WHAT TO PRODUCE:
Would you return, word for word, the lines of the data below from the line with "(fdiv fone (fsqrt (float4_get a L0)))" through the line with "assert (Hrun : getfTDDfeat_v2 (Arr2 x) 1", and no others?

Collected data entries
══════════════════════════════
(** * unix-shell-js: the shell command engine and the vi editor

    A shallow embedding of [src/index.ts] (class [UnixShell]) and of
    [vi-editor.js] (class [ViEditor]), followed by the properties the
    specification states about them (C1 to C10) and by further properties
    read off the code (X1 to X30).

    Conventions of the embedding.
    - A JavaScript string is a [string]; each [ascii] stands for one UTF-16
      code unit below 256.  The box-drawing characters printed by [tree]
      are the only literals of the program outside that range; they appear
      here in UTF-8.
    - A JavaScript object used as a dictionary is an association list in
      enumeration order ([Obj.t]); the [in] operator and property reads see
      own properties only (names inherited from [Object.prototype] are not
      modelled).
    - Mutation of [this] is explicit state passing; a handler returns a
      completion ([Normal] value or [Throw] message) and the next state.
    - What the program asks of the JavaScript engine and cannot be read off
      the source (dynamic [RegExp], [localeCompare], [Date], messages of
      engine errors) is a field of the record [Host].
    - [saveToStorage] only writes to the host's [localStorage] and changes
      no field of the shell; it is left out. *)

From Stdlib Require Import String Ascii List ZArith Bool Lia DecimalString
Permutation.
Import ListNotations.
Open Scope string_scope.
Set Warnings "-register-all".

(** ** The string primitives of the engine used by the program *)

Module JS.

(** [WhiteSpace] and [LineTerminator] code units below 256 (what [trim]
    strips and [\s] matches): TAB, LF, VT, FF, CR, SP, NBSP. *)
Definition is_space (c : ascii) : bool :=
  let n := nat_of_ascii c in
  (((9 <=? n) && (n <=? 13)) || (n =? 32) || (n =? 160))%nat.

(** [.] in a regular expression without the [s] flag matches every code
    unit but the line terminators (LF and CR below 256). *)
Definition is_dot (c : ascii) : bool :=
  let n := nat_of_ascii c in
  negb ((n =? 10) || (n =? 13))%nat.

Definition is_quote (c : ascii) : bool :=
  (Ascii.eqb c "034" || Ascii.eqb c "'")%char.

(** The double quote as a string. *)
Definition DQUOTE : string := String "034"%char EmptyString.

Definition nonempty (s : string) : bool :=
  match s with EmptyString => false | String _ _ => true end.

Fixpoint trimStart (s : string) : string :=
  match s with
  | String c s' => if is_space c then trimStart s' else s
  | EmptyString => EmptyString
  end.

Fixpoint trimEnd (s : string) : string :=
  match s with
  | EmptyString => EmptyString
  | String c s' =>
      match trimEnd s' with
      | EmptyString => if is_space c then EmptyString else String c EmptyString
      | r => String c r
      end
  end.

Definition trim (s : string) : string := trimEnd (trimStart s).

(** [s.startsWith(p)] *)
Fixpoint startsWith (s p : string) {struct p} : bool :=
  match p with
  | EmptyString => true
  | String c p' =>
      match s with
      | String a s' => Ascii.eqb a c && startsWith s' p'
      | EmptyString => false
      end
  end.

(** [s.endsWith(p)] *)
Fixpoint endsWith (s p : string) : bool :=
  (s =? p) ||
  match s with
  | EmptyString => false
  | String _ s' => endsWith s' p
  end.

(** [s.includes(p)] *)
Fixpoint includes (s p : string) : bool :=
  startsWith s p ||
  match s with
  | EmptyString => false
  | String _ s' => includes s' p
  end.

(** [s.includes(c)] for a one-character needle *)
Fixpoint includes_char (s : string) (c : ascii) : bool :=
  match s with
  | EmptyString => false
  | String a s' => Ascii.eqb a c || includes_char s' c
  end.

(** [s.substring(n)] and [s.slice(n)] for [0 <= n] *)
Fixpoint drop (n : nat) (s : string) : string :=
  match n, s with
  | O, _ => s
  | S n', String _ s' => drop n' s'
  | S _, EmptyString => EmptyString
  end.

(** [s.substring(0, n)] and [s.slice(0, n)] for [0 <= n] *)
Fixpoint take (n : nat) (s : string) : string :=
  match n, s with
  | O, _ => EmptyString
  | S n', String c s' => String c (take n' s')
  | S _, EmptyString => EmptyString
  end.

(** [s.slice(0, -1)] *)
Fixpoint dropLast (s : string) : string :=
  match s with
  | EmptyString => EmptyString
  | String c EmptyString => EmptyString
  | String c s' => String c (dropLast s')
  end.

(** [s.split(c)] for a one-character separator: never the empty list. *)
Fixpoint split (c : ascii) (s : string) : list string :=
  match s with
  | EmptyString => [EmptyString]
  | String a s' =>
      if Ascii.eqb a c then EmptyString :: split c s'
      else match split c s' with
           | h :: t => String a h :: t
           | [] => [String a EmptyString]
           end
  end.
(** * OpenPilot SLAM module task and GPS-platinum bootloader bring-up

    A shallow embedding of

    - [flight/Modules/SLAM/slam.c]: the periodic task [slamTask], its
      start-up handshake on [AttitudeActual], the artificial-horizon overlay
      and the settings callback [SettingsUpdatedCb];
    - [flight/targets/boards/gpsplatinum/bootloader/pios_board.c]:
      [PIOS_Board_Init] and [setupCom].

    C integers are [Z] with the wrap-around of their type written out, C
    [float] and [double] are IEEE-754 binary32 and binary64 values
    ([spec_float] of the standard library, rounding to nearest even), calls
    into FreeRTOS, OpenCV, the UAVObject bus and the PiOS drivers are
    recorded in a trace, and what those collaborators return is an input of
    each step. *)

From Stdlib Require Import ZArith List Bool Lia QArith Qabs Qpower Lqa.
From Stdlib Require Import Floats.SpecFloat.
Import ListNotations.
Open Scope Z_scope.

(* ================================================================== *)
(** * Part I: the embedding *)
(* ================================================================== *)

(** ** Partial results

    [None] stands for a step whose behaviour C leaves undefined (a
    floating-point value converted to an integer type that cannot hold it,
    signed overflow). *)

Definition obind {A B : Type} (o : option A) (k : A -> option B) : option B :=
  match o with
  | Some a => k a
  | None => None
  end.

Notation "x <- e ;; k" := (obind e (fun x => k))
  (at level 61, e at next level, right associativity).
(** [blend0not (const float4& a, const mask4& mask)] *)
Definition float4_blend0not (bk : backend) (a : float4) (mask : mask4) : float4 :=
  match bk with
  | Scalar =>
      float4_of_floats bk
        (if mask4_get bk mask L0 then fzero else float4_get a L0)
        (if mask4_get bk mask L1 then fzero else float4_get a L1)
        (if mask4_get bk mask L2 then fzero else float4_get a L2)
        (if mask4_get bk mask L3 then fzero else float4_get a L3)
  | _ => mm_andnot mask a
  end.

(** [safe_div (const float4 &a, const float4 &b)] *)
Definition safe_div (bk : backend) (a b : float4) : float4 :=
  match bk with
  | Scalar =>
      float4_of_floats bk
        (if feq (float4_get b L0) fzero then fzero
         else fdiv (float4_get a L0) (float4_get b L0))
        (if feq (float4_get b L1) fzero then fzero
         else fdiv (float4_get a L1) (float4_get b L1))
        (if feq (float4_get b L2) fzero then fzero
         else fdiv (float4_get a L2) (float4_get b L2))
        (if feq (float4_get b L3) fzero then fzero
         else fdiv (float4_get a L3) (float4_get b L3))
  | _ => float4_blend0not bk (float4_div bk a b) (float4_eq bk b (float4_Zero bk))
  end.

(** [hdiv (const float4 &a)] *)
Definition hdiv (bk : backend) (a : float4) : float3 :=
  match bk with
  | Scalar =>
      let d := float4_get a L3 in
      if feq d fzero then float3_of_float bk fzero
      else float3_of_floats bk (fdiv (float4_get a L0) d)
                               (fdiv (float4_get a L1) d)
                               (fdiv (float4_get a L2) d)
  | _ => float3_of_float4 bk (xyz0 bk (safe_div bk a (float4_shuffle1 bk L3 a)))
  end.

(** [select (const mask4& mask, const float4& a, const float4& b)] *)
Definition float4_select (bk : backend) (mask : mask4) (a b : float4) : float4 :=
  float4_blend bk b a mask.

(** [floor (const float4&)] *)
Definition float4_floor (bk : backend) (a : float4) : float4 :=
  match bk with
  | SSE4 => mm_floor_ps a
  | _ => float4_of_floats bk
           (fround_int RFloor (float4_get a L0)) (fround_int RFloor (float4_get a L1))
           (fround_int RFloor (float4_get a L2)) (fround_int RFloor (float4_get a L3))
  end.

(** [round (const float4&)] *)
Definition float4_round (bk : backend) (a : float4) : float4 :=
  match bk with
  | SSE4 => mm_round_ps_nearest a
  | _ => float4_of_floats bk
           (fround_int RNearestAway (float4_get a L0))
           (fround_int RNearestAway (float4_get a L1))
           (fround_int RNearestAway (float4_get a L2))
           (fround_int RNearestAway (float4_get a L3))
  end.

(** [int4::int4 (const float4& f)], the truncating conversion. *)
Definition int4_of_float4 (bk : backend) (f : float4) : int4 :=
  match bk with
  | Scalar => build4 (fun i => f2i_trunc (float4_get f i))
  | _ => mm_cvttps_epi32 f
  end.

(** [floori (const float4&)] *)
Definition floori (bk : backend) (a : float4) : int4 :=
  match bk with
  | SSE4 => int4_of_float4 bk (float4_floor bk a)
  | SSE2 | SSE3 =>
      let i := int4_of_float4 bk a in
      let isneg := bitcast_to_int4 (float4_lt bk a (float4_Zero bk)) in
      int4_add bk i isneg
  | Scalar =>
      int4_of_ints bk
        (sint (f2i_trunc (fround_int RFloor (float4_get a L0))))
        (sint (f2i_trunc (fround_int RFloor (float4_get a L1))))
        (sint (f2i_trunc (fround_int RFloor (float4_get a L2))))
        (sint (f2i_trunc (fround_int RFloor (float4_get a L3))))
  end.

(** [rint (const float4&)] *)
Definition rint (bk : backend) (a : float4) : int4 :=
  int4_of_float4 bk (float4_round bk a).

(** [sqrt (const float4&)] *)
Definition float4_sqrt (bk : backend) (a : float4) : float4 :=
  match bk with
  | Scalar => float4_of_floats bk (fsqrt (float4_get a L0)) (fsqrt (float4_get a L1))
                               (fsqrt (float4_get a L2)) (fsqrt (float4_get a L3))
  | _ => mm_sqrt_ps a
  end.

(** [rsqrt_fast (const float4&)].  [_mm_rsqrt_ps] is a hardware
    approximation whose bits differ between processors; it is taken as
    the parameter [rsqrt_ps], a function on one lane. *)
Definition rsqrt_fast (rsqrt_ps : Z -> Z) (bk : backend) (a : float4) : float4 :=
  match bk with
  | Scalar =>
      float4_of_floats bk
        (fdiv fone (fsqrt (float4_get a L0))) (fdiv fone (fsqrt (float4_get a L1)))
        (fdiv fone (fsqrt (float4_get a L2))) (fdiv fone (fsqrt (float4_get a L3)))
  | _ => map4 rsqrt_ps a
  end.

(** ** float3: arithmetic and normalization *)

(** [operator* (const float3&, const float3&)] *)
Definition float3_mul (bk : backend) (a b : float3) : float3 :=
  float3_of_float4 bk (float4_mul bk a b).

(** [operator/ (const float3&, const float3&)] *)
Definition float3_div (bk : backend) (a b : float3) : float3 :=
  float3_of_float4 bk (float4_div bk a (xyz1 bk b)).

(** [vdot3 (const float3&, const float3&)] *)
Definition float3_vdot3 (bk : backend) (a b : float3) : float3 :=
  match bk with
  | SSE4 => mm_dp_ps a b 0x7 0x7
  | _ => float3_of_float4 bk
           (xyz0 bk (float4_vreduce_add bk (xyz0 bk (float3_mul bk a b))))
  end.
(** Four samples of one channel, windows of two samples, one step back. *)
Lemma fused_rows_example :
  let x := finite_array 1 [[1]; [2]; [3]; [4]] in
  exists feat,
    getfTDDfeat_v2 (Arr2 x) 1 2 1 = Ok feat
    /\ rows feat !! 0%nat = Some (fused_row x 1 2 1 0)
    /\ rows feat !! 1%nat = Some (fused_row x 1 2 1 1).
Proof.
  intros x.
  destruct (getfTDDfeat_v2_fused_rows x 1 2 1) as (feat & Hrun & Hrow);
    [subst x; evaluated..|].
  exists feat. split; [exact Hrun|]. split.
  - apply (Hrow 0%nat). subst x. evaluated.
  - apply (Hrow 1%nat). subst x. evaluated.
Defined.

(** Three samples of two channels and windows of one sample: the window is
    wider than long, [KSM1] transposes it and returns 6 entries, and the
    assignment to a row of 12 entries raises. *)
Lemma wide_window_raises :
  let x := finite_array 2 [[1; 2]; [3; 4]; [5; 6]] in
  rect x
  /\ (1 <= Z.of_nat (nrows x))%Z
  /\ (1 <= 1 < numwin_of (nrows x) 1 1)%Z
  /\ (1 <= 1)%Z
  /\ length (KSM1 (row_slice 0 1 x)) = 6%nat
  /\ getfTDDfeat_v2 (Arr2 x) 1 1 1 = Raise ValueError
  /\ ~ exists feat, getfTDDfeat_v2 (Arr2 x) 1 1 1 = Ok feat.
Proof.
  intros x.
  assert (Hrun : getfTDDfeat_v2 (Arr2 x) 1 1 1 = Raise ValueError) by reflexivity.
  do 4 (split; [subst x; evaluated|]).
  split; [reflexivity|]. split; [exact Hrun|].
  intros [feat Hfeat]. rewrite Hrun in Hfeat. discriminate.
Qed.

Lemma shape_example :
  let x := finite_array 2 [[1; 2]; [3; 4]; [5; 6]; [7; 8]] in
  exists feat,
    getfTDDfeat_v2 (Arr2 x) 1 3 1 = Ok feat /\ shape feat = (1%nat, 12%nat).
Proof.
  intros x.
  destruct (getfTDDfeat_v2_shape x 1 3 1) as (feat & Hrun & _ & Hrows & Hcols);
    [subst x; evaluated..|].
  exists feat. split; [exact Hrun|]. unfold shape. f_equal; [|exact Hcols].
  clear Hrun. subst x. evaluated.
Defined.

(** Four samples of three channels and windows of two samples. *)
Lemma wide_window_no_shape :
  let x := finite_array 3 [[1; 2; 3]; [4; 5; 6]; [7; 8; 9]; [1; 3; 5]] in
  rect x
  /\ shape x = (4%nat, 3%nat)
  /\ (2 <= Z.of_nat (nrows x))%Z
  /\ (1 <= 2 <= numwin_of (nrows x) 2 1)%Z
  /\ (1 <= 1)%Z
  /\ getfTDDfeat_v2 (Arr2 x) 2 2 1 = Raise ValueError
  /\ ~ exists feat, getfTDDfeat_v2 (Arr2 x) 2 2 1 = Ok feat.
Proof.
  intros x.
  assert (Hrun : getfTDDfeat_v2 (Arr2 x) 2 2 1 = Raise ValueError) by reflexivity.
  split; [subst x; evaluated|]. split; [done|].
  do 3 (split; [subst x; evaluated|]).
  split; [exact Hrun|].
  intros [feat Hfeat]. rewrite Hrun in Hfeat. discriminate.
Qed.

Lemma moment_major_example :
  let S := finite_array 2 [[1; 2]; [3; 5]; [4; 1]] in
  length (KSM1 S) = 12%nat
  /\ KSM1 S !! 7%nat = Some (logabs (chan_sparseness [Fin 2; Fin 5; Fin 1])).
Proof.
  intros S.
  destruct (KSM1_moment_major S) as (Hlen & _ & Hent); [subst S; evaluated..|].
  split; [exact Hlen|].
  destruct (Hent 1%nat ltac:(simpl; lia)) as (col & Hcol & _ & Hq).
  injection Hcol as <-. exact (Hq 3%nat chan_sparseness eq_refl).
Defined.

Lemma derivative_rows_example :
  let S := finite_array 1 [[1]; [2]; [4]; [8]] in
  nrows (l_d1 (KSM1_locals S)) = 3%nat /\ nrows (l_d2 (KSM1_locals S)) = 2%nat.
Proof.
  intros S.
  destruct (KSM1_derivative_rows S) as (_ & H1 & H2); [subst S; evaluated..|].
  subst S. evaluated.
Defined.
══════════════════════════════
SOLUTION TO THIS TASK:
        (fdiv fone (fsqrt (float4_get a L0))) (fdiv fone (fsqrt (float4_get a L1)))
        (fdiv fone (fsqrt (float4_get a L2))) (fdiv fone (fsqrt (float4_get a L3)))
  | _ => map4 rsqrt_ps a
  end.

(** ** float3: arithmetic and normalization *)

(** [operator* (const float3&, const float3&)] *)
Definition float3_mul (bk : backend) (a b : float3) : float3 :=
  float3_of_float4 bk (float4_mul bk a b).

(** [operator/ (const float3&, const float3&)] *)
Definition float3_div (bk : backend) (a b : float3) : float3 :=
  float3_of_float4 bk (float4_div bk a (xyz1 bk b)).

(** [vdot3 (const float3&, const float3&)] *)
Definition float3_vdot3 (bk : backend) (a b : float3) : float3 :=
  match bk with
  | SSE4 => mm_dp_ps a b 0x7 0x7
  | _ => float3_of_float4 bk
           (xyz0 bk (float4_vreduce_add bk (xyz0 bk (float3_mul bk a b))))
  end.
(** Four samples of one channel, windows of two samples, one step back. *)
Lemma fused_rows_example :
  let x := finite_array 1 [[1]; [2]; [3]; [4]] in
  exists feat,
    getfTDDfeat_v2 (Arr2 x) 1 2 1 = Ok feat
    /\ rows feat !! 0%nat = Some (fused_row x 1 2 1 0)
    /\ rows feat !! 1%nat = Some (fused_row x 1 2 1 1).
Proof.
  intros x.
  destruct (getfTDDfeat_v2_fused_rows x 1 2 1) as (feat & Hrun & Hrow);
    [subst x; evaluated..|].
  exists feat. split; [exact Hrun|]. split.
  - apply (Hrow 0%nat). subst x. evaluated.
  - apply (Hrow 1%nat). subst x. evaluated.
Defined.

(** Three samples of two channels and windows of one sample: the window is
    wider than long, [KSM1] transposes it and returns 6 entries, and the
    assignment to a row of 12 entries raises. *)
Lemma wide_window_raises :
  let x := finite_array 2 [[1; 2]; [3; 4]; [5; 6]] in
  rect x
  /\ (1 <= Z.of_nat (nrows x))%Z
  /\ (1 <= 1 < numwin_of (nrows x) 1 1)%Z
  /\ (1 <= 1)%Z
  /\ length (KSM1 (row_slice 0 1 x)) = 6%nat
  /\ getfTDDfeat_v2 (Arr2 x) 1 1 1 = Raise ValueError
  /\ ~ exists feat, getfTDDfeat_v2 (Arr2 x) 1 1 1 = Ok feat.
Proof.
  intros x.
  assert (Hrun : getfTDDfeat_v2 (Arr2 x) 1 1 1 = Raise ValueError) by reflexivity.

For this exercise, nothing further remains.